[Stored items]
(* ===== verification/Logging.v ===== *)
(** * The package's names, and its logging

    knotlink-sdk-python/knotlink/knotlink/__init__.py: the names the package
    exports, and [enable_logging], over the part of Python's [logging] that it and
    the calls of [logger] in the modules use: the root logger with its level and
    its handlers, [basicConfig], and the handler of last resort. The loggers of the
    modules have no level and no handlers of their own, so that every call goes to
    the root. *)

From S2P Require Import PyText.

(** ** The names of the package *)

(** 8-13: the names each line imports, and 27, the function that is defined. *)
Definition imported : list (list string) :=
  [["KLUDF"; "KLKVMap"]; ["OpenSocketQuerier"]; ["OpenSocketResponser"];
   ["SignalSender"]; ["SignalSubscriber"]; ["TcpClient"]]%string.
Definition bound : list string := concat imported ++ ["enable_logging"%string].

Definition __all__ : list string :=
  ["KLUDF"; "KLKVMap"; "OpenSocketQuerier"; "OpenSocketResponser";
   "SignalSender"; "SignalSubscriber"; "TcpClient"; "enable_logging"]%string.

(** [from knotlink import *] finds every name, and imports all that is bound. *)
Lemma all_bound : NoDup __all__ /\ __all__ = bound.
Proof. split; [|done]. by apply (bool_decide_unpack _). Qed.

(** ** Messages *)

Inductive severity := DEBUG | INFO | WARNING | ERROR.

Definition levelno (l : severity) : Z :=
  match l with DEBUG => 10 | INFO => 20 | WARNING => 30 | ERROR => 40 end.
Definition levelname (l : severity) : pystr :=
  str_of match l with DEBUG => "DEBUG" | INFO => "INFO" | WARNING => "WARNING" | ERROR => "ERROR" end.

(** The calls of [logger] in tcpclient.py, in SignalSubscriber.py and in
    OpenSocketResponser.py, with the texts of their arguments. *)
Inductive event :=
| Connected (ip port : pystr)                  (* tcpclient.py 45 *)
| Connect_failed (ip port e : pystr)           (* 49 *)
| Send_failed (e : pystr)                      (* 71 *)
| Heartbeat_sent                               (* 82 *)
| Heartbeat_off                                (* 86 *)
| Connection_lost                              (* 94 *)
| Receive_failed (e : pystr)                   (* 103 *)
| Magic_mismatch (expected got : pystr)        (* 117 *)
| Invalid_length (n : pystr)                   (* 124 *)
| Heartbeat_answered                           (* 135 *)
| Received (msg : pystr)                       (* 137 *)
| Disconnected                                 (* 158 *)
| Decode_failed (e : pystr)                    (* SignalSubscriber.py 39 *)
| Parse_failed (e : pystr).                    (* OpenSocketResponser.py 48 *)

(** [getLogger(__name__)] of the module. *)
Definition logger_name (e : event) : pystr :=
  str_of match e with
    | Decode_failed _ => "knotlink.SignalSubscriber"
    | Parse_failed _ => "knotlink.OpenSocketResponser"
    | _ => "knotlink.tcpclient"
    end.

Definition severity_of (e : event) : severity :=
  match e with
  | Heartbeat_sent | Heartbeat_off | Heartbeat_answered | Received _ => DEBUG
  | Connected _ _ | Disconnected => INFO
  | Connection_lost => WARNING
  | _ => ERROR
  end.

Definition message (e : event) : pystr :=
  match e with
  | Connected ip port => str_of "Connected to " ++ ip ++ str_of ":" ++ port
  | Connect_failed ip port e =>
    str_of "Connection to " ++ ip ++ str_of ":" ++ port ++ str_of " failed: " ++ e
  | Send_failed e => str_of "Failed to send data: " ++ e
  | Heartbeat_sent => str_of "Heartbeat sent successfully"
  | Heartbeat_off => str_of "Cannot send heartbeat, disconnected"
  | Connection_lost => str_of "Connection lost"
  | Receive_failed e => str_of "Failed to receive data: " ++ e
  | Magic_mismatch expected got =>
    str_of "Magic mismatch: expected " ++ expected ++ str_of ", got " ++ got ++ str_of ", disconnecting"
  | Invalid_length n => str_of "Invalid message length: " ++ n ++ str_of ", disconnecting"
  | Heartbeat_answered => str_of "Heartbeat response received, ignoring"
  | Received msg => str_of "Received data: " ++ msg
  | Disconnected => str_of "Disconnected"
  | Decode_failed e => str_of "Decode failed: " ++ e
  | Parse_failed e => str_of "Failed to parse data: " ++ e
  end.

(** A call, with the time at which it is made: what [strftime] makes of a format. *)
Record log_record := Record_ {
  what : event;
  strftime : pystr -> pystr }.

(** ** Python's [logging] *)

Definition PERCENT : Z := 37.
Definition OPEN : Z := 40.
Definition CLOSE : Z := 41.
Definition LETTER_S : Z := 115.

(** [fmt % fields]: [%(key)s] is replaced by the field. [key] is what has been read
    of a key. *)
Fixpoint percent (fields : pystr -> pystr) (key : option pystr) (fmt : pystr) : pystr :=
  match key, fmt with
  | None, a :: ((b :: rest) as rest') =>
    if (a =? PERCENT) && (b =? OPEN) then percent fields (Some []) rest
    else a :: percent fields None rest'
  | Some k, a :: ((b :: rest) as rest') =>
    if (a =? CLOSE) && (b =? LETTER_S) then fields k ++ percent fields None rest
    else percent fields (Some (k ++ [a])) rest'
  | _, _ => fmt
  end.

Definition fields (datefmt : pystr) (r : log_record) (key : pystr) : pystr :=
  if bool_decide (key = str_of "asctime") then strftime r datefmt
  else if bool_decide (key = str_of "name") then logger_name (what r)
  else if bool_decide (key = str_of "levelname") then levelname (severity_of (what r))
  else if bool_decide (key = str_of "message") then message (what r)
  else [].

(** A handler formats the calls that are not below its level and writes them to its
    stream; stream 0 is [sys.stderr]. *)
Record handler := Handler {
  h_level : Z;
  formatter : log_record -> pystr;
  stream : nat }.

(** The root logger, and what has been written. *)
Record logging := Logging {
  level : Z;
  handlers : list handler;
  output : list (nat * pystr) }.

(** A process starts with the level [WARNING] and no handler. *)
Definition start : logging := Logging (levelno WARNING) [] [].

(** [basicConfig] does nothing when the root has a handler. *)
Definition basicConfig (lvl : Z) (format datefmt : pystr) (g : logging) : logging :=
  match handlers g with
  | [] => Logging lvl [Handler 0 (fun r => percent (fields datefmt r) None format) 0] (output g)
  | _ => g
  end.

(** The handler of last resort writes the bare message, from [WARNING] on. *)
Definition last_resort : handler := Handler (levelno WARNING) (fun r => message (what r)) 0.

Definition handle (r : log_record) (h : handler) : list (nat * pystr) :=
  if h_level h <=? levelno (severity_of (what r)) then [(stream h, formatter h r)] else [].

(** A call of [logger.debug], [info], [warning] or [error]. *)
Definition log (g : logging) (r : log_record) : logging :=
  if level g <=? levelno (severity_of (what r)) then
    let hs := match handlers g with [] => [last_resort] | hs => hs end in
    Logging (level g) (handlers g) (output g ++ flat_map (handle r) hs)
  else g.

(** ** [enable_logging] *)

Definition enable_logging (lvl : Z) (g : logging) : logging :=
  basicConfig lvl (str_of "[%(asctime)s] %(name)s %(levelname)s: %(message)s")
    (str_of "%H:%M:%S") g.

(** The line of a call. *)
Definition line (r : log_record) : pystr :=
  str_of "[" ++ strftime r (str_of "%H:%M:%S") ++ str_of "] " ++ logger_name (what r) ++ str_of " " ++
  levelname (severity_of (what r)) ++ str_of ": " ++ message (what r).

(** ** The properties *)

Lemma line_eq r :
  percent (fields (str_of "%H:%M:%S") r) None
    (str_of "[%(asctime)s] %(name)s %(levelname)s: %(message)s") = line r.
Proof.
  unfold line. rewrite <- (app_nil_r (message (what r))) at 1.
  remember (fields _ r) as f eqn:E.
  assert (f (str_of "asctime") = strftime r (str_of "%H:%M:%S") /\ f (str_of "name") = logger_name (what r) /\
    f (str_of "levelname") = levelname (severity_of (what r)) /\ f (str_of "message") = message (what r))
    as (<- & <- & <- & <-) by by subst f.
  reflexivity.
Qed.

(** One handler for everything, on [stderr]. *)
Lemma handler_lines f (lvl : Z) (rs : list log_record) out :
  output (fold_left log rs (Logging lvl [Handler 0 f 0] out)) =
    out ++ map (fun r => (0%nat, f r)) (filter (fun r => lvl <= levelno (severity_of (what r))) rs).
Proof.
  revert out. induction rs as [|r rs IH]; intros out; cbn [fold_left].
  - by rewrite app_nil_r.
  - unfold log at 2. cbn [level handlers]. rewrite filter_cons.
    destruct (Z.leb_spec lvl (levelno (severity_of (what r)))) as [Hl|Hl].
    + rewrite decide_True by done. rewrite IH. unfold handle. cbn [flat_map h_level output].
      replace (0 <=? levelno (severity_of (what r))) with true by (by destruct (severity_of (what r))).
      cbn [stream formatter app map]. by rewrite <- app_assoc.
    + rewrite decide_False by lia. apply IH.
Qed.

(** A process that has configured no logging sees every call from the level on that
    it gave to [enable_logging], each as one line on [stderr], in order. *)
Lemma enable_logging_lines (lvl : Z) (g : logging) (rs : list log_record) :
  handlers g = [] ->
  output (fold_left log rs (enable_logging lvl g)) =
    output g ++ map (fun r => (0%nat, line r)) (filter (fun r => lvl <= levelno (severity_of (what r))) rs).
Proof.
  intros Hg. unfold enable_logging, basicConfig. rewrite Hg, handler_lines. f_equal.
  apply map_ext. intros r. by rewrite line_eq.
Qed.

(** A process that has a handler is left as it is: [enable_logging] neither adds a
    handler nor sets the level, and so a second call does nothing. *)
Lemma enable_logging_once (lvl lvl' : Z) (g : logging) :
  (handlers g <> [] -> enable_logging lvl g = g) /\
  enable_logging lvl' (enable_logging lvl g) = enable_logging lvl g.
Proof.
  unfold enable_logging, basicConfig. destruct g as [l [|h hs] out]; simpl; [|done]. by split.
Qed.

(** Without [enable_logging], warnings and errors are bare lines. *)
Lemma default_lines (rs : list log_record) :
  output (fold_left log rs start) =
    map (fun r => (0%nat, message (what r))) (filter (fun r => 30 <= levelno (severity_of (what r))) rs).
Proof.
  assert (forall out, output (fold_left log rs (Logging (levelno WARNING) [] out)) =
    out ++ map (fun r => (0%nat, message (what r))) (filter (fun r => 30 <= levelno (severity_of (what r))) rs))
    as H; [|apply H].
  induction rs as [|r rs IH]; intros out; cbn [fold_left].
  - by rewrite app_nil_r.
  - unfold log at 2. cbn [level handlers]. rewrite filter_cons. change (levelno WARNING) with 30.
    destruct (Z.leb_spec 30 (levelno (severity_of (what r)))) as [Hl|Hl].
    + rewrite decide_True by done. rewrite IH. unfold last_resort, handle. cbn [flat_map h_level output].
      change (levelno WARNING) with 30. rewrite (proj2 (Z.leb_le _ _) Hl).
      cbn [stream formatter app map]. by rewrite <- app_assoc.
    + rewrite decide_False by lia. apply IH.
Qed.

(** From [INFO] on, no line holds data that was received. *)
Lemma no_data_above_debug (lvl : Z) (g : logging) (rs : list log_record) :
  handlers g = [] -> levelno INFO <= lvl ->
  exists rs', output (fold_left log rs (enable_logging lvl g)) = output g ++ map (fun r => (0%nat, line r)) rs' /\
    forall r msg, r ∈ rs' -> what r <> Received msg.
Proof.
  intros Hg Hl. eexists. split; [by apply enable_logging_lines|].
  intros r msg Hr E. apply list_elem_of_filter in Hr as [Hr _]. rewrite E in Hr. simpl in *. lia.
Qed.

EXERCISE AIM :: All lines above from the line with "output : list" through the line with "if h_level h", both included, are to be set down exactly, with nothing else.

SOLUTION TO THE PROBLEM ::
  output : list (nat * pystr) }.

(** A process starts with the level [WARNING] and no handler. *)
Definition start : logging := Logging (levelno WARNING) [] [].

(** [basicConfig] does nothing when the root has a handler. *)
Definition basicConfig (lvl : Z) (format datefmt : pystr) (g : logging) : logging :=
  match handlers g with
  | [] => Logging lvl [Handler 0 (fun r => percent (fields datefmt r) None format) 0] (output g)
  | _ => g
  end.

(** The handler of last resort writes the bare message, from [WARNING] on. *)
Definition last_resort : handler := Handler (levelno WARNING) (fun r => message (what r)) 0.

Definition handle (r : log_record) (h : handler) : list (nat * pystr) :=
  if h_level h <=? levelno (severity_of (what r)) then [(stream h, formatter h r)] else [].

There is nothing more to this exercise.